Confusion with Template.subscriptionsReady

i am trying to implement a spinner (sacha:spin) on a working template:

<template name="foo">
  {{#if Template.subscriptionsReady}}
    aaa
  {{else}}
    Loading...
    {{> spinner}}
  {{/if}}
</template>

Template.foo.onCreated(function() {
  Meteor.subscribe('foodata');
});

Meteor.publish('foodata', function() {
  return Foo.find();
});

once foodata is ready, i see “aaa” onscreen. now i do this:

Meteor.publish('foodata', function() {
  //return Foo.find();
});

… in hopes of seeing the spinner or “Loading…”. i see neither. when i inspect using the dev tools, i don’t see any sign of those elements. (i.e. it’s not simply that they are elsewhere). however, i totally see the spinner when i do either of these (and the publish is restored):

<template name="foo">
    {{> spinner}}
</template>

<template name="foo">
  {{#if Template.subscriptionsReady}}
    {{> spinner}}
  {{/if}}
</template>

so it seems there’s some kind of timing issue, or my lack of understanding, for what it means for templates to be ready. have i done this incorrectly?

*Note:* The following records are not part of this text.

(* ===== verification/CheckTick.v ===== *)
(** * Scheduling of checks (agent/conncheck.c)

    The timer callback of the check lists: retransmissions and ordinary checks
    of a stream, regular nomination, triggered checks, and the end of the
    processing. *)

From stdpp Require Import gmap.
From S2P Require Import Prelude Bytes StateMonad GSList StunMessage StunTimer NiceAddress NiceCandidate IceAgent CheckList.
#[global] Open Scope Z_scope.

Section tick.
Context {env : AgentEnv}.

(** ** One stream *)

Definition next_timeout (t : tptr) (timer : StunTimer) (now : timeval) : M unit :=
  clk ← get stun_clock;
  let timeout := stun_timer_remainder timer clk in
  upd_stun t (λ r, r <| next_tick := g_time_val_add now (u32 (timeout * 1000)) |>).

(** [stun_timer_refresh (&stun->timer)] *)
Definition refresh_transaction (t : tptr) : M (StunTimer * StunUsageTimerReturn) :=
  r ← stun_at t;
  clk ← get stun_clock;
  '(timer, ret) ← lift (stun_timer_refresh (stun_timer r) clk);
  _ ← upd_stun t (λ r, r <| stun_timer := timer |>);
  mret (timer, ret).

(** A transaction that is not the first of its pair only has its timer updated. *)
Definition tick_other (p : pptr) (sid cid : Z) (now : timeval) (t : tptr) : M unit :=
  r ← stun_at t;
  if priv_timer_expired (next_tick r) now then
    '(timer, ret) ← refresh_transaction t;
    match ret with
    | STUN_USAGE_TIMER_RETURN_TIMEOUT => priv_remove_stun_transaction p t sid cid
    | STUN_USAGE_TIMER_RETURN_RETRANSMIT => next_timeout t timer now
    | STUN_USAGE_TIMER_RETURN_SUCCESS => mret tt
    end
  else mret tt.

(** The label [timer_return_timeout]. *)
Definition timer_return_timeout (sid cid : Z) (p : pptr) : M unit :=
  _ ← candidate_check_pair_fail sid p;
  priv_update_check_list_state_for_ready sid cid.

(** The first transaction of a pair in progress.  [inl]: the new
    [keep_timer_going]; [inr]: the function returns. *)
Definition tick_first (sid cid : Z) (now : timeval) (keep : bool) (p : pptr) (t : tptr)
  : M (bool + bool) :=
  r ← stun_at t;
  if negb (priv_timer_expired (next_tick r) now) then mret (inl keep)
  else
    '(timer, ret) ← refresh_transaction t;
    match ret with
    | STUN_USAGE_TIMER_RETURN_TIMEOUT => _ ← timer_return_timeout sid cid p; mret (inl keep)
    | STUN_USAGE_TIMER_RETURN_RETRANSMIT =>
        rp ← pair_at p;
        if negb (retransmit rp) then _ ← timer_return_timeout sid cid p; mret (inl keep)
        else
          remote ← cand_at (p_remote rp);
          match stun_message r with
          | None => ub
          | Some msg =>
              len ← lift (stun_message_length msg);
              d ← lift (slice (msg_buffer msg) 0 len);
              _ ← act (Socket_send (p_sockptr rp) (addr remote) d);
              _ ← next_timeout t timer now;
              mret (inr true)
          end
    | STUN_USAGE_TIMER_RETURN_SUCCESS => _ ← next_timeout t timer now; mret (inl true)
    end.

Definition tick_pair (sid : Z) (now : timeval) (keep : bool) (p : pptr) : M (bool + bool) :=
  r ← pair_at p;
  match stun_transactions r with
  | [] => mret (inl keep)
  | first :: others =>
      a ← get id;
      match agent_find_component a (p_stream_id r) (p_component_id r) with
      | None => mret (inl keep)
      | Some (_, component) =>
          let cid := c_id component in
          _ ← for_each others (tick_other p (p_stream_id r) cid now);
          r ← pair_at p;
          if negb (in_state NICE_CHECK_IN_PROGRESS r) then mret (inl keep)
          else tick_first sid cid now keep p first
      end
  end.

(** The ordinary check, RFC 5245, 5.8. *)
Definition ordinary_check (sid : Z) (keep : bool) : M bool :=
  s ← stream_at sid;
  w ← priv_conn_check_find_next_waiting (conncheck_list s);
  match w with
  | Some p => _ ← priv_conn_check_initiate p; mret true
  | None =>
      frozen ← priv_is_checklist_frozen sid;
      if (frozen : bool) then mret keep
      else
        f ← priv_conn_check_find_next_frozen (conncheck_list s);
        match f with
        | Some p =>
            _ ← SET_PAIR_STATE p NICE_CHECK_WAITING;
            _ ← priv_conn_check_initiate p;
            mret true
        | None => mret keep
        end
  end.

Definition priv_conn_check_tick_stream (sid : Z) : M bool :=
  now ← get wall_clock;
  r ← walk_checklist sid (tick_pair sid now) false;
  match r with
  | inr b => mret b
  | inl keep => ordinary_check sid keep
  end.

(** ** Nomination *)

(** Nominated, or chosen to be. *)
Definition being_nominated (p : CandidateCheckPair) : bool :=
  nominated p || (use_candidate_on_next_check p && negb (in_state NICE_CHECK_FAILED p)).

Fixpoint find_other_stream_pair (sid : Z) (l : list Z) : M (option pptr) :=
  match l with
  | [] => mret None
  | s :: l =>
      if s =? sid then find_other_stream_pair sid l
      else
        st ← stream_at s;
        o ← find_pair being_nominated (conncheck_list st);
        match o with Some p => mret (Some p) | None => find_other_stream_pair sid l end
  end.

Definition succeeded_or_discovered (p : CandidateCheckPair) : bool :=
  in_state NICE_CHECK_SUCCEEDED p || in_state NICE_CHECK_DISCOVERED p.

(** Number of pairs of [l] that satisfy [P]. *)
Definition count_pairs (P : CandidateCheckPair → bool) (l : list (pptr * CandidateCheckPair)) : Z :=
  zlen (filter (λ x, P x.2 = true) l).

(** Same transport, same addresses up to the port. *)
Definition compatible_pairs (r : CandidateCheckPair) (other : pptr) : M bool :=
  lcand1 ← cand_at (p_local r);
  rcand1 ← cand_at (p_remote r);
  o ← pair_at other;
  lcand2 ← cand_at (p_local o);
  rcand2 ← cand_at (p_remote o);
  mret (bool_decide (transport lcand1 = transport lcand2) &&
        nice_address_equal_no_port (addr lcand1) (addr lcand2) &&
        nice_address_equal_no_port (addr rcand1) (addr rcand2)).

Definition compatible_with (r : CandidateCheckPair) (other : option pptr) : M bool :=
  match other with Some q => compatible_pairs r q | None => mret false end.

(** Result of the choice: [this_component_pair], [found_other_component_pair]
    and [found_other_stream_pair]. *)
Fixpoint select_pair (cid : Z) (other_component other_stream : option pptr) (l : list pptr)
    (this : option pptr) : M (option pptr * bool * bool) :=
  match l with
  | [] => mret (this, false, false)
  | p :: l =>
      r ← pair_at p;
      if (p_component_id r =? cid) && negb (nominated r) && negb (use_candidate_on_next_check r) && valid r
      then
        p ← match succeeded_pair r with
            | Some s => _ ← assert_st (in_state NICE_CHECK_DISCOVERED r); mret s
            | None => mret p
            end;
        r ← pair_at p;
        _ ← assert_st (in_state NICE_CHECK_SUCCEEDED r);
        let this := match this with None => Some p | Some _ => this end in
        match other_component, other_stream with
        | None, None => mret (this, false, false)
        | _, _ =>
            same ← compatible_with r other_component;
            if (same : bool) then mret (Some p, true, false)
            else
              same ← match other_component with
                     | None => compatible_with r other_stream
                     | Some _ => mret false
                     end;
              if (same : bool) then mret (Some p, false, true)
              else select_pair cid other_component other_stream l this
        end
      else select_pair cid other_component other_stream l this
  end.

Definition NICE_MIN_NUMBER_OF_VALID_PAIRS : Z := 2.

(** The number of valid host-host pairs of the component. *)
Fixpoint count_host_host (cid : Z) (l : list (pptr * CandidateCheckPair)) (n : Z) : M Z :=
  match l with
  | [] => mret n
  | (_, p) :: l =>
      if (p_component_id p =? cid) && valid p then
        lc ← cand_at (p_local p);
        rc ← cand_at (p_remote p);
        count_host_host cid l
          (if bool_decide (type lc = NICE_CANDIDATE_TYPE_HOST) &&
              bool_decide (type rc = NICE_CANDIDATE_TYPE_HOST) then n + 1 else n)
      else count_host_host cid l n
  end.

(** Regular nomination in one component; returns whether a pair was chosen. *)
Definition nominate_component (sid : Z) (other_stream_pair : option pptr) (cid : Z) : M bool :=
  l ← checklist sid;
  let mine p := p_component_id p =? cid in
  let n P := count_pairs (λ p, mine p && P p) l in
  p_host_host_valid ← count_host_host cid l 0;
  if 0 <? n use_candidate_on_next_check then mret false
  else
    let other_component_pair := fst <$> List.find (λ x, negb (mine x.2) && being_nominated x.2) l in
    '(this, found_component, found_stream) ←
      select_pair cid other_component_pair other_stream_pair l.*1 None;
    match this with
    | None => mret false
    | Some p =>
        let first_nomination := bool_decide (other_stream_pair = None) &&
                                bool_decide (other_component_pair = None) in
        let stopping_criterion :=
          (first_nomination && (0 <? p_host_host_valid)) ||
          (first_nomination && (NICE_MIN_NUMBER_OF_VALID_PAIRS <=? n valid)) ||
          (found_component : bool) || (found_stream : bool) ||
          ((n (in_state NICE_CHECK_WAITING) =? 0) && (n (in_state NICE_CHECK_IN_PROGRESS) =? 0) &&
           (n (in_state NICE_CHECK_FROZEN) =? 0)) in
        if stopping_criterion then
          _ ← upd_pair p (λ r, r <| use_candidate_on_next_check := true |>);
          _ ← priv_add_pair_to_triggered_check_queue p;
          mret true
        else mret false
    end.

(** The modes without nomination attribute: the best pair that worked. *)
Definition nominate_component_old (sid cid : Z) : M bool :=
  s ← stream_at sid;
  o ← find_pair (λ p, (p_component_id p =? cid) && succeeded_or_discovered p) (conncheck_list s);
  match o with
  | None => mret false
  | Some p =>
      _ ← upd_pair p (λ r, r <| nominated := true |>);
      _ ← priv_update_selected_pair sid cid p;
      _ ← priv_add_pair_to_triggered_check_queue p;
      mret true
  end.

Fixpoint any_component (f : Z → M bool) (l : list Z) (keep : bool) : M bool :=
  match l with
  | [] => mret keep
  | c :: l => b ← f c; any_component f l (keep || (b : bool))
  end.

Definition priv_conn_check_tick_stream_nominate (sid : Z) : M bool :=
  sids ← stream_ids;
  other_stream_pair ← find_other_stream_pair sid sids;
  s ← stream_at sid;
  l ← checklist sid;
  let s_inprogress := count_pairs (in_state NICE_CHECK_IN_PROGRESS) l in
  let s_nominated := count_pairs (λ p, succeeded_or_discovered p && nominated p) l in
  let s_waiting_for_nomination :=
    count_pairs (λ p, succeeded_or_discovered p && negb (nominated p)) l in
  let keep := 0 <? s_inprogress in
  c ← get compat;
  mode ← get nomination_mode;
  controlling ← get controlling_mode;
  keep ←
    (if (s_nominated <? n_components s) && (0 <? s_waiting_for_nomination) then
       if NICE_AGENT_IS_COMPATIBLE_WITH_RFC5245_OR_OC2007R2 c then
         if bool_decide (mode = NICE_NOMINATION_MODE_REGULAR) && (controlling : bool)
         then any_component (nominate_component sid other_stream_pair) (map c_id (components s)) keep
         else mret keep
       else if (controlling : bool)
       then any_component (nominate_component_old sid) (map c_id (components s)) keep
       else mret keep
     else mret keep);
  _ ← upd_stream sid (λ s, s <| tick_counter := u32 (tick_counter s + 1) |>);
  mret (keep : bool).

(** ** The agent *)

Fixpoint tick_streams (l : list Z) (keep : bool) : M bool :=
  match l with
  | [] => mret keep
  | sid :: l =>
      b1 ← priv_conn_check_tick_stream sid;
      b2 ← priv_conn_check_tick_stream_nominate sid;
      tick_streams l (keep || (b1 : bool) || (b2 : bool))
  end.

(** No work left: unfreeze the lists that are still frozen. *)
Fixpoint unfreeze_leftovers (l : list Z) (keep : bool) : M bool :=
  match l with
  | [] => mret keep
  | sid :: l =>
      frozen ← priv_is_checklist_frozen sid;
      keep ← (if (frozen : bool) then priv_conn_check_unfreeze_next sid else mret keep);
      s ← stream_at sid;
      unfreeze_leftovers l ((keep : bool) || negb (peer_gathering_done s))
  end.

Definition finish_stream (sid : Z) : M unit :=
  _ ← priv_update_check_list_failed_components sid;
  s ← stream_at sid;
  for_each (map c_id (components s)) (priv_update_check_list_state_for_ready sid).

(** The idle delay is added to [timer_ta] by [timer_ta] until the timeout. *)
Definition finish_tick (keep : bool) : M bool :=
  ta ← get timer_ta;
  _ ← upd conncheck_ongoing_idle_delay (λ d, if keep then 0 else u32 (d + ta));
  delay ← get conncheck_ongoing_idle_delay;
  timeout ← get idle_timeout;
  if negb keep && (timeout <=? delay) then
    l ← stream_ids;
    _ ← for_each l finish_stream;
    _ ← conn_check_stop;
    mret false
  else mret true.

Definition priv_conn_check_tick_agent_locked : M bool :=
  n ← priv_number_of_active_check_lists;
  _ ← (if n =? 0 then
         o ← priv_find_first_frozen_check_list;
         match o with
         | Some sid => _ ← priv_conn_check_unfreeze_next sid; mret tt
         | None => mret tt
         end
       else mret tt);
  o ← priv_get_pair_from_triggered_check_queue;
  match o with
  | Some p =>
      ok ← conn_check_send p;
      if (ok : bool) then mret true
      else _ ← SET_PAIR_STATE p NICE_CHECK_FAILED; mret false
  | None =>
      l ← stream_ids;
      keep ← tick_streams l false;
      keep ← (if (keep : bool) then mret true else unfreeze_leftovers l false);
      finish_tick keep
  end.

Definition conn_check_schedule_next : M unit :=
  c ← get conncheck_timer_source;
  k ← get keepalive_timer_source;
  _ ← when (negb c || negb k) (act (Schedule_timer (negb c) (negb k)));
  _ ← put conncheck_timer_source true;
  put keepalive_timer_source true.
End tick.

Instead of Meteor.subscribe you have to use this.subscribe to put it into the template’s context

Template.foo.onCreated(function() {
  var self = this;
  self.subscribe('foodata');
});

ok thanks.

i have Meteor.subscribe() in all my templates. is it correct to change all of them, or are there reasons to use one over the other?

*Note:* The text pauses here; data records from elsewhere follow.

(** *** The tick *)

Lemma preserves_timeout sid cid p : preserves (timer_return_timeout sid cid p).
Proof. unfold timer_return_timeout. preserves_all. Qed.
Hint Resolve preserves_timeout : preserves.
Lemma preserves_tick_first sid cid now keep p t : preserves (tick_first sid cid now keep p t).
Proof. unfold tick_first. preserves_all. Qed.
Hint Resolve preserves_tick_first : preserves.
Lemma preserves_tick_pair sid now keep p : preserves (tick_pair sid now keep p).
Proof. unfold tick_pair. preserves_all. Qed.
Hint Resolve preserves_tick_pair : preserves.
Lemma preserves_tick_stream sid : preserves (priv_conn_check_tick_stream sid).
Proof. unfold priv_conn_check_tick_stream. preserves_all. Qed.
Lemma preserves_nominate sid o cid : preserves (nominate_component sid o cid).
Proof. unfold nominate_component. preserves_all. Qed.
Lemma preserves_nominate_old sid cid : preserves (nominate_component_old sid cid).
Proof. unfold nominate_component_old. preserves_all. Qed.
Hint Resolve preserves_tick_stream preserves_nominate preserves_nominate_old : preserves.
Lemma preserves_any_component f l keep : (∀ c, preserves (f c)) → preserves (any_component f l keep).
Proof. intros Hf. revert keep. induction l; intros keep; cbn [any_component]; preserves_all. Qed.
Hint Resolve preserves_any_component : preserves.
Lemma preserves_stream_nominate sid : preserves (priv_conn_check_tick_stream_nominate sid).
Proof. unfold priv_conn_check_tick_stream_nominate. preserves_all. Qed.
Hint Resolve preserves_stream_nominate : preserves.
Lemma preserves_tick_streams l keep : preserves (tick_streams l keep).
Proof. revert keep. induction l; intros keep; cbn [tick_streams]; preserves_all. Qed.
Lemma preserves_finish_stream sid : preserves (finish_stream sid).
Proof. unfold finish_stream. preserves_all. Qed.
Hint Resolve preserves_tick_streams preserves_finish_stream : preserves.
Lemma preserves_finish_tick keep : preserves (finish_tick keep).
Proof. unfold finish_tick. preserves_all. Qed.
Hint Resolve preserves_finish_tick : preserves.
Lemma preserves_tick_agent : preserves priv_conn_check_tick_agent_locked.
Proof. unfold priv_conn_check_tick_agent_locked. preserves_all. Qed.
Hint Resolve preserves_conn_check_free preserves_prune_stream preserves_tick_agent : preserves.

If you want to use Template.subscriptionsReady then you need to subscribe in the template. You can read up on this in the guide.

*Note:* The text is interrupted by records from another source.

(* ===== verification/GStr.v ===== *)
(** * C strings (glib/gstrfuncs.c)

    The string functions of GLib that the SDP code calls.  A C string is the list
    of its octets, without the terminating NUL. *)

From S2P Require Import Prelude Bytes StunMessage CheckList.
From Stdlib Require String.
Import String.StringSyntax.
#[global] Open Scope Z_scope.

(** The octets of a literal. *)
Definition text (s : String.string) : bytes := str_bytes s.
Arguments text s%_string_scope.

Definition g_str_has_prefix (str prefix : bytes) : bool := bool_decide (take (length prefix) str = prefix).

(** The first occurrence of [d]: what is before it and what is after it. *)
Fixpoint strstr (s d : bytes) : option (bytes * bytes) :=
  if g_str_has_prefix s d then Some ([], drop (length d) s)
  else match s with
       | [] => None
       | c :: s => '(before, after) ← strstr s d; Some (c :: before, after)
       end.

(** The loop over the delimiters. *)
Fixpoint strsplit_loop (fuel : nat) (remainder d : bytes) : list bytes :=
  match fuel with
  | O => [remainder]
  | S fuel =>
      match strstr remainder d with
      | Some (before, after) => before :: strsplit_loop fuel after d
      | None => [remainder]
      end
  end.
(** [g_strsplit (string, delimiter, 0)] for a delimiter that is not empty. *)
Definition g_strsplit (string delimiter : bytes) : list bytes :=
  match string with [] => [] | _ => strsplit_loop (length string) string delimiter end.

(** The string in [dest] after [g_strlcpy (dest, src, dest_size)]. *)
Definition g_strlcpy (src : bytes) (dest_size : Z) : bytes := take (Z.to_nat (dest_size - 1)) src.

(** ** Numbers *)

Definition ISSPACE (c : Z) : bool :=
  (c =? 32) || (c =? 12) || (c =? 10) || (c =? 13) || (c =? 9) || (c =? 11).
Definition ISUPPER (c : Z) : bool := (65 <=? c) && (c <=? 90).
Definition ISLOWER (c : Z) : bool := (97 <=? c) && (c <=? 122).
Definition TOLOWER (c : Z) : Z := if ISUPPER c then c - 65 + 97 else c.
Definition TOUPPER (c : Z) : Z := if ISLOWER c then c - 97 + 65 else c.
Definition G_MAXUINT64 : Z := 2 ^ 64 - 1.

Fixpoint skip_space (s : bytes) : bytes :=
  match s with c :: s' => if ISSPACE c then skip_space s' else s | [] => [] end.

(** The value of a digit, in any base. *)
Definition digit_value (c : Z) : option Z :=
  if (48 <=? c) && (c <=? 57) then Some (c - 48)
  else if ISUPPER c || ISLOWER c then Some (TOUPPER c - 65 + 10)
  else None.

(** The loop over the digits in base 10: the number, and whether it went beyond
    64 bits. *)
Fixpoint parse_digits (s : bytes) (ui64 : Z) (overflow : bool) : Z * bool :=
  match s with
  | [] => (ui64, overflow)
  | c :: s =>
      match digit_value c with
      | Some v =>
          if 10 <=? v then (ui64, overflow)
          else if (G_MAXUINT64 / 10 <? ui64) || (ui64 =? G_MAXUINT64 / 10) && (G_MAXUINT64 mod 10 <? v)
          then parse_digits s ui64 true
          else parse_digits s (ui64 * 10 + v) overflow
      | None => (ui64, overflow)
      end
  end.

(** [g_parse_long_long (nptr, NULL, 10, &negative)]: the number and its sign. *)
Definition g_parse_long_long (nptr : bytes) : Z * bool :=
  let s := skip_space nptr in
  let '(negative, s) := match s with
                        | c :: s' => if c =? 45 then (true, s') else if c =? 43 then (false, s') else (false, s)
                        | [] => (false, [])
                        end in
  let '(ui64, overflow) := parse_digits s 0 false in
  (if overflow then G_MAXUINT64 else ui64, negative).
(** [g_ascii_strtoull (nptr, NULL, 10)] *)
Definition g_ascii_strtoull (nptr : bytes) : Z :=
  let '(result, negative) := g_parse_long_long nptr in
  if negative then u64 (- result) else result.

(** [%u] and [%d] *)
Definition show_u (n : Z) : bytes := show_decimal (u32 n).
Definition show_d (n : Z) : bytes := if s32 n <? 0 then 45 :: show_decimal (- s32 n) else show_decimal (s32 n).

(** ** Comparison *)

Fixpoint strcasecmp_loop (s1 s2 : bytes) : Z :=
  match s1, s2 with
  | a :: s1, b :: s2 => if TOLOWER a =? TOLOWER b then strcasecmp_loop s1 s2 else TOLOWER a - TOLOWER b
  | a :: _, [] => a
  | [], b :: _ => - b
  | [], [] => 0
  end.
(** [NULL] is a programming error, and then 0 is returned. *)
Definition g_ascii_strcasecmp (s1 s2 : option bytes) : Z :=
  match s1, s2 with Some s1, Some s2 => strcasecmp_loop s1 s2 | _, _ => 0 end.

thanks for the link, this part in particular was useful to learn:

Technically, what happens when one of these reactive sources changes is the following:

  1. The reactive data source invalidates the autorun computation (marks it so that it re-runs in the next Tracker flush cycle).
  2. The subscription detects this, and given that anything is possible in next computation run, marks itself for destruction.
  3. The computation re-runs, with .subscribe() being re-called either with the same or different arguments.
  4. If the subscription is run with the same arguments then the “new” subscription discovers the old “marked for destruction” subscription that’s sitting around, with the same data already ready, and simply reuses that.
  5. If the subscription is run with different arguments, then a new subscription is created, which connects to the publication on the server.
  6. At the end of the flush cycle (i.e. after the computation is done re-running), the old subscription checks to see if it was re-used, and if not, sends a message to the server to tell the server to shut it down.